Xylosma nelsonii is a species of flowering plant in the family Salicaceae, endemically distributed throughout Micronesia.

==Description==
Xylosma nelsonii is a small, unarmed, dioecious tree that is nearly glabrous apart from its inflorescences. Its branches are smooth and become wrinkled when dry, exhibiting a brownish or grayish hue with subtle slow-cellate patterning. The alternate, elliptic leaves are thin and papery, typically 5–8 cm long and 2.5–5 cm wide, with entire margins that may be slightly recurved or bear faint glandular teeth at vein tips. They are broadly rounded at the apex—occasionally slightly notched—and taper to a subacute or rounded base, each leaf featuring two distinct glands near the petiole insertion. When dry, the upper leaf surface appears brownish-olive and glossy, while the lower is paler but still shining. The venation consists of 5–6 slender, distant lateral veins per side, which anastomose into a fine reticulate pattern. Petioles are about 5 mm long and may be faintly puberulent. Male flowers are arranged in short axillary racemes or solitary fascicles, each raceme bearing a few flowers and measuring 1–1.5 cm in length. Pedicels are long and measure 5–7 mm, jointed at the base of 1 mm flower-bearing branches, each accompanied by a small ovate bract. The flowers have four imbricate, sparsely pubescent sepals which measure 2–3 mm long and 1.5–2 mm, with filaments 1–2 mm in length and broadly elliptic-ovoid anthers about 0.8–1 mm long.

==Distribution==
Xylosma nelsonii has a rather small extent, isolated to the Oceanian subregion of Micronesia. Within its span, it is exclusively found in Guam, the Federated States of Micronesia, and the Northern Mariana Islands.

==Ecology==
Xylosma nelsonii is a plant of the wet tropical biome, found at estimated elevations ranging 2–175 m above sea level.

==Taxonomy==
Xylosma nelsonii was first described by Elmer Drew Merrill in 1914 as Flacourtia integrifolia, and was later reassigned by Merrill himself in 1919 to its current name. Later, the genus underwent a grammatical gender concordance, initiated by William T. Stearn in 1992 when he questioned the genus's gender, and finalized by Dan Henry Nicolson in 1994, although Xylosma nelsonii was not subject to it because its epithet is a genitive noun, which remains unchanged regardless of gender. The collective number of synonyms across different sources is approximately 1.

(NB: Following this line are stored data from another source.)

(* ---------- shifting right with a location ---------- *)

Lemma shr_1_located r num den :
  located r num den -> located (shr_1 r) num (2 * den).
Proof.
  destruct r as [m r s]. unfold located; cbn [shr_m shr_r shr_s].
  intros (Hden & Hm & Hnu & Hr & Hs).
  destruct m as [ | p | p ]; [ | | lia ].
  - cbn [shr_1 shr_m shr_r shr_s]. subst r s.
    repeat split; try lia; bool_arith.
  - destruct p as [p | p | ]; cbn [shr_1 shr_m shr_r shr_s]; subst r s.
    + rewrite Pos2Z.inj_xI in *. repeat split; try lia; bool_arith.
    + rewrite Pos2Z.inj_xO in *. repeat split; try lia; bool_arith.
    + repeat split; try lia; bool_arith.
Qed.

Lemma iter_pos_shr_1_located (p : positive) : forall r num den,
  located r num den -> located (iter_pos shr_1 p r) num (2 ^ Zpos p * den).
Proof.
  induction p as [p IH | p IH | ]; intros r num den H; cbn [iter_pos].
  - apply shr_1_located in H. apply IH in H. apply IH in H.
    replace (2 ^ Zpos p~1 * den) with (2 ^ Zpos p * (2 ^ Zpos p * (2 * den))); [assumption|].
    replace (Zpos p~1) with (Zpos p + Zpos p + 1) by lia.
    rewrite !Z.pow_add_r by lia. ring.
  - apply IH in H. apply IH in H.
    replace (2 ^ Zpos p~0 * den) with (2 ^ Zpos p * (2 ^ Zpos p * den)); [assumption|].
    replace (Zpos p~0) with (Zpos p + Zpos p) by lia.
    rewrite !Z.pow_add_r by lia. ring.
  - apply shr_1_located in H. exact H.
Qed.

Lemma shr_located r e n num den :
  0 <= n -> located r num den ->
  exists r', shr r e n = (r', e + n) /\ located r' num (2 ^ n * den).
Proof.
  intros Hn H. destruct n as [ | p | p ]; [ | | lia ].
  - exists r. cbn [shr]. rewrite Z.add_0_r, Z.pow_0_r, Z.mul_1_l. split; [reflexivity|assumption].
  - exists (iter_pos shr_1 p r). cbn [shr]. split; [reflexivity|].
    apply iter_pos_shr_1_located; assumption.
Qed.

Lemma fexp_normal e : -1074 <= e - 53 -> fexp prec emax e = e - 53.
Proof. unfold fexp, emin, prec, emax. lia. Qed.

Lemma shr_fexp_located m e l num den d :
  Zdigits2 m = d -> 53 <= d -> -1074 <= d + e - 53 ->
  located (shr_record_of_loc m l) num den ->
  exists r', shr_fexp prec emax m e l = (r', e + (d - 53)) /\
             located r' num (2 ^ (d - 53) * den).
Proof.
  intros Hd Hd53 He H. unfold shr_fexp. rewrite Hd, fexp_normal by lia.
  replace (d + e - 53 - e) with (d - 53) by lia.
  apply shr_located; [lia | assumption].
Qed.

Lemma located_exact m : 0 <= m -> located (shr_record_of_loc m loc_Exact) m 1.
Proof.
  intros Hm. unfold located; cbn [shr_record_of_loc shr_m shr_r shr_s].
  repeat split; try lia; bool_arith.
Qed.

Lemma located_new_location q r d :
  0 <= q -> 0 <= r < d ->
  located (shr_record_of_loc q (new_location d r)) (q * d + r) d.
Proof.
  intros Hq Hr. unfold new_location, new_location_even, new_location_odd.
  destruct (Z.even d) eqn:Ev.
  - destruct (Z.eqb_spec r 0) as [-> | Hr0].
    + unfold located; cbn [shr_record_of_loc shr_m shr_r shr_s].
      repeat split; try lia; bool_arith.
    + destruct (Z.compare_spec (2 * r) d);
        unfold located; cbn [shr_record_of_loc shr_m shr_r shr_s];
        repeat split; try lia; bool_arith.
  - assert (d = 2 * (d / 2) + 1) as Hodd.
    { rewrite (Z.div_mod d 2) at 1 by lia. rewrite Zmod_odd, <- Z.negb_even, Ev. reflexivity. }
    destruct (Z.eqb_spec r 0) as [-> | Hr0].
    + unfold located; cbn [shr_record_of_loc shr_m shr_r shr_s].
      repeat split; try lia; bool_arith.
    + destruct (Z.compare_spec (2 * r + 1) d);
        unfold located; cbn [shr_record_of_loc shr_m shr_r shr_s];
        repeat split; try lia; bool_arith.
Qed.

Lemma round_nearest_even_located r num den :
  located r num den ->
  shr_m r <= round_nearest_even (shr_m r) (loc_of_shr_record r) <= shr_m r + 1 /\
  2 * Z.abs (round_nearest_even (shr_m r) (loc_of_shr_record r) * den - num) <= den.
Proof.
  destruct r as [m r s]. unfold located; cbn [shr_m shr_r shr_s].
  intros (Hden & Hm & Hnu & Hr & Hs).
  destruct r, s; cbn [loc_of_shr_record round_nearest_even];
    symmetry in Hr, Hs.
  - (* above one half *)
    destruct (Z.leb_spec den (2 * (num - m * den))); [|discriminate].
    destruct (Z.eqb_spec (2 * (num - m * den)) den) as [E|E];
      [rewrite andb_false_r in Hs; discriminate|]. lia.
  - (* exactly one half *)
    destruct (Z.leb_spec den (2 * (num - m * den))); [|discriminate].
    destruct (Z.even m); lia.
  - destruct (Z.leb_spec den (2 * (num - m * den))); [discriminate|]. lia.
  - destruct (Z.leb_spec den (2 * (num - m * den))); [discriminate|]. lia.
Qed.

(** Rounding a located value whose integer part has [d >= 53] digits:
    the result is a normal number with a 53-bit mantissa, within half a
    unit in the last place of [num / den]. *)
Lemma binary_round_aux_spec mx ex lx num den d :
  0 < mx -> Zdigits2 mx = d -> 53 <= d ->
  -1074 <= d + ex - 53 -> d + ex - 53 + 1 <= 971 ->
  located (shr_record_of_loc mx lx) num den ->
  exists N j,
    binary_round_aux prec emax false mx ex lx = S754_finite false N (ex + j) /\
    2 ^ 52 <= Zpos N < 2 ^ 53 /\
    d - 53 <= j <= d - 53 + 1 /\
    2 * Z.abs (Zpos N * (2 ^ j * den) - num) <= 2 ^ j * den.
Proof.
  intros Hmx Hd Hd53 Hlo Hhi Hloc.
  assert (Hbits : 2 ^ (d - 1) <= mx < 2 ^ d).
  { destruct mx as [ | p | p ]; try lia. cbn [Zdigits2] in Hd. subst d.
    apply digits2_pos_bounds. }
  assert (Hmxloc : 0 <= num - mx * den < den).
  { destruct Hloc as (_ & _ & H & _). destruct lx as [ | [ | | ] ]; exact H. }
  assert (Hden : 0 < den) by (destruct Hloc as (H & _); exact H).
  destruct (shr_fexp_located mx ex lx num den d Hd Hd53 Hlo Hloc) as (r1 & E1 & L1).
  unfold binary_round_aux. rewrite E1.
  pose proof (round_nearest_even_located _ _ _ L1) as [Hn Herr].
  set (N1 := round_nearest_even (shr_m r1) (loc_of_shr_record r1)) in *.
  set (sh := d - 53) in *.
  assert (Hsh : 0 < 2 ^ sh) by (apply Z.pow_pos_nonneg; lia).
  assert (Hm1 : 2 ^ 52 <= shr_m r1 < 2 ^ 53).
  { destruct L1 as (_ & _ & H & _).
    assert (2 ^ (d - 1) = 2 ^ 52 * 2 ^ sh) as Ea
        by (rewrite <- Z.pow_add_r by lia; f_equal; lia).
    assert (2 ^ d = 2 ^ 53 * 2 ^ sh) as Eb
        by (rewrite <- Z.pow_add_r by lia; f_equal; lia).
    rewrite Ea, Eb in Hbits.
    split.
    - assert ((2 ^ 52 * 2 ^ sh) * den < (shr_m r1 + 1) * 2 ^ sh * den) by nia.
      assert (2 ^ 52 * 2 ^ sh < (shr_m r1 + 1) * 2 ^ sh) by nia.
      nia.
    - assert (shr_m r1 * 2 ^ sh * den < (2 ^ 53 * 2 ^ sh) * den) by nia.
      assert (shr_m r1 * 2 ^ sh < 2 ^ 53 * 2 ^ sh) by nia.
      nia. }
  assert (HN1 : 2 ^ 52 <= N1 <= 2 ^ 53) by lia.
  destruct (Z.eq_dec N1 (2 ^ 53)) as [Etop | Hlt].
  - (* the mantissa overflowed to 2^53: one more shift *)
    rewrite Etop.
    assert (E2 : shr_fexp prec emax (2 ^ 53) (ex + sh) loc_Exact =
                 ({| shr_m := 2 ^ 52; shr_r := false; shr_s := false |}, ex + sh + 1)).
    { unfold shr_fexp. change (Zdigits2 (2 ^ 53)) with 54.
      rewrite fexp_normal by lia.
      replace (54 + (ex + sh) - 53 - (ex + sh)) with 1 by lia. reflexivity. }
    rewrite E2. cbn [shr_m].
    change (2 ^ 52) with (Zpos (4503599627370496)) at 1.
    cbv iota beta.
    destruct (Z.leb_spec (ex + sh + 1) (emax - prec)) as [_ | Hbad];
      [ | unfold emax, prec in Hbad; lia ].
    exists 4503599627370496%positive, (sh + 1).
    split; [f_equal; lia|]. split; [lia|]. split; [lia|].
    rewrite Z.pow_add_r by lia.
    rewrite Etop in Herr.
    replace (Z.pos 4503599627370496 * (2 ^ sh * 2 ^ 1 * den) - num)
      with (2 ^ 53 * (2 ^ sh * den) - num) by (change (Z.pos 4503599627370496) with (2 ^ 52); change (2 ^ 53) with (2 ^ 52 * 2); change (2 ^ 1) with 2; ring).
    change (2 ^ 1) with 2. nia.
  - destruct N1 as [ | N | N ] eqn:EN; try lia.
    assert (E2 : shr_fexp prec emax (Zpos N) (ex + sh) loc_Exact =
                 ({| shr_m := Zpos N; shr_r := false; shr_s := false |}, ex + sh)).
    { unfold shr_fexp. cbn [Zdigits2].
      rewrite (digits2_pos_unique N 53) by (change (53 - 1) with 52; lia).
      rewrite fexp_normal by lia.
      replace (53 + (ex + sh) - 53 - (ex + sh)) with 0 by lia. reflexivity. }
    rewrite E2. cbn [shr_m]. cbv iota beta.
    destruct (Z.leb_spec (ex + sh) (emax - prec)) as [_ | Hbad];
      [ | unfold emax, prec in Hbad; lia ].
    exists N, sh. split; [reflexivity|]. split; [lia|]. split; [lia|]. exact Herr.
Qed.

Historically, Xylosma nelsonii was placed in Flacourtiaceae under older classification systems such as those of Cronquist and Takhtajan. Eventually, Flacourtiaceae, including this taxon, were reclassified into Salicaceae, a placement adopted by the APG III system and subsequently recognized by Plants of the World Online, though this classification remains disputed.

===Etymology===
The genus name Xylosma derives from xylon (ξύλον), meaning "wood" or "tree," and osmé (ὀσμή), meaning "smell," overall referring to the aromatic wood found in some species. The species epithet, nelsonii, is likely in honor of Edward William Nelson.